**Your task**
Retype, word for word, every line from the one holding "(inn (memory k)" through the one holding "pose proof (hw_list" in the entries below, both included, and only those lines.
******
Lemma place_run {C} k cpu im lock m f n h l1 b l2 (c : Z -> K C) :
  nthZ f n = Some h -> fits h l1 b l2 -> 0 < mh_base h -> mh_base h + mh_bound h < 2 ^ 32 ->
  lseg m (mh_head h) (l1 ++ l2) NULL ->
  exists h' m' lx b',
    bind (place_block n (topv l1) (snd b) (lastp PHead l1) (fst b) (nextptr l2)) c
      (inside k cpu im lock m f) = c (fst b') (inside k cpu im lock m' (updZ n h' f)) /\
    placed h m l1 b l2 h' m' lx b'.
Proof.
  intros Hh Hfit Hbase Hhi Hs. unfold place_block.
  destruct (Z.eqb_spec (topv l1) (fst b)) as [E|E].
  - destruct l1 as [|d l1 _] using rev_ind.
    { unfold topv in E. simpl in E. destruct Hfit. klia. }
    rewrite topv_snoc in E. rewrite lastp_app.
    destruct b as [blk nb]. simpl in E |- *. subst blk. do 4 eexists.
    split; [|apply place_merge; done].
    pose proof Hs as Hs'. rewrite <- app_assoc in Hs'. apply lseg_app in Hs' as (r & _ & _ & Hlen & _).
    destruct (fl_ok_elem _ _ _ d (ft_l1 _ _ _ _ Hfit)) as (? & _ & _ & ? & ?);
      [apply elem_of_app; right; left|].
    destruct Hfit as [_ _ _ ? ? _ _ _]. simpl in *.
    rewrite bind_assoc, bind_load_in, Hlen, bind_assoc, bind_store_in, (wrap_small 32 (snd d + nb)) by lia.
    rewrite (updZ_id n h f) by done. done.
  - exists (relink_head (lastp PHead l1) (fst b) h). do 3 eexists. split; [|apply place_new; try done].
    + rewrite bind_assoc, bind_store_in, bind_assoc, bind_store_in, bind_assoc.
      erewrite bind_relink_in by done. done.
    + intros d Hd. pose proof (ft_low _ _ _ _ Hfit d Hd).
      destruct l1 as [|d' l1 _] using rev_ind; [by apply not_elem_of_nil in Hd|].
      rewrite topv_snoc in E. apply elem_of_app in Hd as [Hd|Hd%list_elem_of_singleton]; [|subst; lia].
      pose proof (fl_ok_before _ _ _ _ d d' (ft_l1 _ _ _ _ Hfit) Hd ltac:(left)).
      assert (d' ∈ l1 ++ [d']) as Hd' by (apply elem_of_app; right; left).
      pose proof (ft_low _ _ _ _ Hfit d' Hd').
      destruct (fl_ok_elem _ _ _ _ (ft_l1 _ _ _ _ Hfit) Hd') as (_ & _ & _ & ? & _). lia.
Qed.

(** ** The owner of an address *)

Definition in_region (h : memhead) (p : Z) : Prop := mh_base h <= p < mh_base h + mh_bound h.

(** Core [n]'s region is the first that contains [p]. *)
Definition owner (k : kernel) (p n : Z) : Prop :=
  0 <= n < NCORES /\ lenZ (freelist k) = NCORES /\
  (forall i h, nthZ (freelist k) i = Some h -> 0 <= mh_base h /\ mh_base h + mh_bound h < 2 ^ 32 /\
     0 <= mh_bound h /\ (i < n -> ~ in_region h p) /\ (i = n -> in_region h p)).

Lemma which_freelist_from k p n i c :
  owner k p n -> 0 <= i <= n -> i + Z.of_nat c = NCORES ->
  which_freelist c i p k = Ret (n, k).
Proof.
  intros (Hn & Hlen & Hr). revert i. induction c as [|c IH]; intros i Hi Hc; [lia|].
  destruct (nthZ_lt_Some (freelist k) i) as [h Hh]; [lia|]. simpl.
  erewrite bind_rd_free by exact Hh. destruct (Hr i h Hh) as (H1 & H2 & H3 & H4 & H5).
  rewrite wrap_small by lia. unfold in_region in *.
  destruct (decide (i = n)) as [->|Hne].
  - rewrite (proj2 (Z.leb_le _ _)), (proj2 (Z.ltb_lt _ _)) by (specialize (H5 eq_refl); lia). done.
  - rewrite (proj2 (andb_false_iff _ _)), IH; [done|lia|lia|].
    rewrite Z.leb_gt, Z.ltb_ge. specialize (H4 ltac:(lia)). lia.
Qed.

Lemma which_freelist_owner k p n :
  owner k p n -> which_freelist (Z.to_nat NCORES) 0 p k = Ret (n, k).
Proof. intros H. eapply which_freelist_from; [done|destruct H; lia|klia]. Qed.

(** ** [freemem] *)

Section Release.
Context (k : kernel) (cpu n im : Z) (h : memhead) (l : list block) (blk nb : Z).
Context (Hwf : heap_wf k n h l) (Him : nthZ (cpsr k) cpu = Some im).
Context (Hin : mh_base h <= blk /\ blk + nb <= mh_base h + mh_bound h).
Context (Hal : (8 | blk)) (Hnb : 0 < nb) (Hnal : (8 | nb)).

Let l1 := fst (fm_split blk l).
Let l2 := snd (fm_split blk l).
Let inn := inside k cpu im (mh_memlock h).

Definition overlap_test : bool :=
  (topv l1 >? blk) || (negb (nextptr l2 =? NULL) && (u32 (blk + nb) >? nextptr l2)).

Lemma split_ok : fl_ok (mh_base h) l1 (mh_base h + mh_bound h) /\
  fl_ok (mh_base h) l2 (mh_base h + mh_bound h).
Proof.
  pose proof (hw_ok _ _ _ _ Hwf) as Hok. rewrite (fm_split_app blk l) in Hok.
  pose proof Hok as [H1 H2]%fl_ok_app. split; [done|].
  unfold l2. destruct (snd (fm_split blk l)) as [|d l']; [done|].
  destruct (fl_ok_elem _ _ _ d Hok) as (? & _); [apply elem_of_app; right; left|].
  simpl in H2 |- *. intuition.
Qed.

Lemma overlap_test_false : overlap_test = false -> fits h l1 (blk, nb) l2.
Proof.
  unfold overlap_test. rewrite !Z.gtb_ltb. intros [Ht Hn]%orb_false_elim.
  destruct split_ok as [H1 H2]. pose proof (hw_bound _ _ _ _ Hwf). pose proof (hw_base _ _ _ _ Hwf).
  apply Z.ltb_ge in Ht. constructor; simpl; try done; try lia.
  - destruct l2 as [|d l']; [done|]. simpl in Hn, H2 |- *. destruct H2 as (? & ? & ? & ? & ? & ?).
    rewrite (proj2 (Z.eqb_neq (fst d) NULL)) in Hn by klia. simpl in Hn.
    apply Z.ltb_ge in Hn. rewrite wrap_small in Hn by lia. done.
  - intros c Hc. destruct l1 as [|d l' _] using rev_ind; [by apply not_elem_of_nil in Hc|].
    rewrite topv_snoc in Ht. apply elem_of_app in Hc as [Hc|Hc%list_elem_of_singleton]; [|by subst].
    pose proof (fl_ok_before _ _ _ _ c d H1 Hc ltac:(left)).
    assert (d ∈ l' ++ [d]) as Hd by (apply elem_of_app; right; left).
    destruct (fl_ok_elem _ _ _ _ H1 Hd) as (_ & _ & _ & ? & _). lia.
Qed.

Lemma overlap_test_true : overlap_test = true -> exists x, blk <= x < blk + nb /\ covers l x.
Proof.
  unfold overlap_test. rewrite !Z.gtb_ltb. destruct split_ok as [H1 H2].
  pose proof (hw_bound _ _ _ _ Hwf). pose proof (hw_base _ _ _ _ Hwf).
  intros [Ht|[Hnz Hn]%andb_prop]%orb_prop.
  - apply Z.ltb_lt in Ht. exists blk. split; [lia|]. rewrite (fm_split_app blk l), covers_app. left.
    fold l1. unfold topv in Ht. destruct (last l1) as [d|] eqn:E; [|klia].
    apply last_Some in E as (l' & E).
    assert (d ∈ l1) as Hd by (rewrite E; apply elem_of_app; right; left).
    exists d. split; [done|]. split; [|done]. by apply Z.lt_le_incl, (fm_split_below blk l).
  - apply Z.ltb_lt in Hn. rewrite wrap_small in Hn by lia. apply negb_true_iff, Z.eqb_neq in Hnz.
    exists (nextptr l2). destruct (fm_split_above blk l) as [E|E]; fold l2 in E.
    { rewrite E in Hnz. done. }
    split; [lia|]. rewrite (fm_split_app blk l), covers_app. right. fold l2.
    destruct l2 as [|d l']; [done|]. exists d. split; [left|].
    simpl. destruct H2 as (_ & _ & _ & ? & _). lia.
Qed.

Lemma fits_no_overlap x :
  fits h l1 (blk, nb) l2 -> blk <= x < blk + nb -> ~ covers l x.
Proof.
  intros Hfit Hx. rewrite (fm_split_app blk l), covers_app. fold l1 l2.
  intros [(c & Hc & Hcx)|(c & Hc & Hcx)].
  - pose proof (ft_low _ _ _ _ Hfit c Hc). simpl in *. lia.
  - destruct (fl_ok_elem _ _ _ _ (ft_l2 _ _ _ _ Hfit) Hc). simpl in *. lia.
Qed.

Lemma freed_length :
  fits h l1 (blk, nb) l2 ->
  fl_ok (mh_base h) (put l1 (blk, nb) l2) (mh_base h + mh_bound h) ->
  u32 (mh_length h + nb) = total (put l1 (blk, nb) l2).
Proof.
  intros Hfit Hok. apply total_bound in Hok. rewrite total_put in *. simpl in *.
  pose proof (hw_bound _ _ _ _ Hwf). pose proof (hw_base _ _ _ _ Hwf).
  pose proof (hw_total _ _ _ _ Hwf) as Ht. rewrite (fm_split_app blk l), total_app in Ht.
  fold l1 l2 in Ht. rewrite wrap_small; lia.
Qed.

Lemma freemem_locked_run :
  fits h l1 (blk, nb) l2 ->
  exists m' h',
    let k' := set_memory m' (set_freelist (updZ n h' (freelist k)) k) in
    freemem_locked cpu n im blk nb (lastp PHead l1) (nextptr l2)
      (inn (memory k) (freelist k)) = Ret (OK, k') /\
    heap_wf k' n h' (put l1 (blk, nb) l2) /\
    same_region h h' /\ agree_outside h (memory k) m'.
Proof.
  intros Hfit. pose proof (hw_head _ _ _ _ Hwf) as Hh. pose proof (nthZ_Some_lt _ _ _ Hh) as Hn.
  pose proof (hw_list _ _ _ _ Hwf) as Hs. rewrite (fm_split_app blk l) in Hs. fold l1 l2 in Hs.
  destruct split_ok as [Hl1 _]. destruct (hw_bound _ _ _ _ Hwf) as [Hb0 Hhi].
  pose proof (hw_base _ _ _ _ Hwf) as Hbase.
  destruct (overlap_test) eqn:Etest.
  { exfalso. destruct (overlap_test_true Etest) as (x & Hx & Hc). by eapply fits_no_overlap. }
  unfold freemem_locked, inn. erewrite top_of_prev_run by done. unfold overlap_test in Etest.
  rewrite Etest. clear Etest. erewrite bind_upd_free_in by done.
  set (h0 := set_mh_length (u32 (mh_length h + nb)) h).
  assert (fits h0 l1 (blk, nb) l2) as Hfit0 by (destruct Hfit; by constructor).
  destruct (place_run k cpu im (mh_memlock h) (memory k) (updZ n h0 (freelist k)) n h0 l1 (blk, nb) l2
    (fun b => coalesce_next b (nextptr l2) ;;; mem_return cpu n im OK))
    as (h' & m1 & lx & b & Hrun & Hput & Hfx & Htop & Hs1 & Hag & Hsr & Hlen);
    [by apply nthZ_updZ_eq|done..|]. cbn [fst snd] in Hrun.
  rewrite Hrun, updZ_updZ. clear Hrun.
  destruct (coalesce_run k cpu im (mh_memlock h) h (mh_head h') lx b l2 m1 (updZ n h' (freelist k))
    (fun _ => mem_return cpu n im OK)) as (m2 & Hrun & Hs2 & Hag2); [try apply Hfx; done..|].
  rewrite Hrun. clear Hrun. rewrite <- Hput in Hs2. destruct Hsr as (E1 & E2 & E3). simpl in E1, E2, E3.
  assert (fl_ok (mh_base h) (put l1 (blk, nb) l2) (mh_base h + mh_bound h)) as Hok.
  { rewrite Hput. apply fl_ok_app. split; [apply Hfx|]. apply join_ok; try apply Hfx; done. }
  exists m2, h'. cbv zeta. split; [|split; [|split; [done|]]].
  - eapply leave; [done|apply (hw_lockid _ _ _ _ Hwf)|apply (hw_rest _ _ _ _ Hwf)|by apply nthZ_updZ_eq|done].
  - destruct Hwf. constructor; simpl; rewrite ?E1, ?E2, ?E3; try done; [by apply nthZ_updZ_eq|].
    rewrite Hlen. simpl. by apply freed_length.
  - intros x Hx. rewrite (Hag2 x Hx). by apply Hag.
Qed.
End Release.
******
**Solution for this exercise**
      (inn (memory k) (freelist k)) = Ret (OK, k') /\
    heap_wf k' n h' (put l1 (blk, nb) l2) /\
    same_region h h' /\ agree_outside h (memory k) m'.
Proof.
  intros Hfit. pose proof (hw_head _ _ _ _ Hwf) as Hh. pose proof (nthZ_Some_lt _ _ _ Hh) as Hn.
  pose proof (hw_list _ _ _ _ Hwf) as Hs. rewrite (fm_split_app blk l) in Hs. fold l1 l2 in Hs.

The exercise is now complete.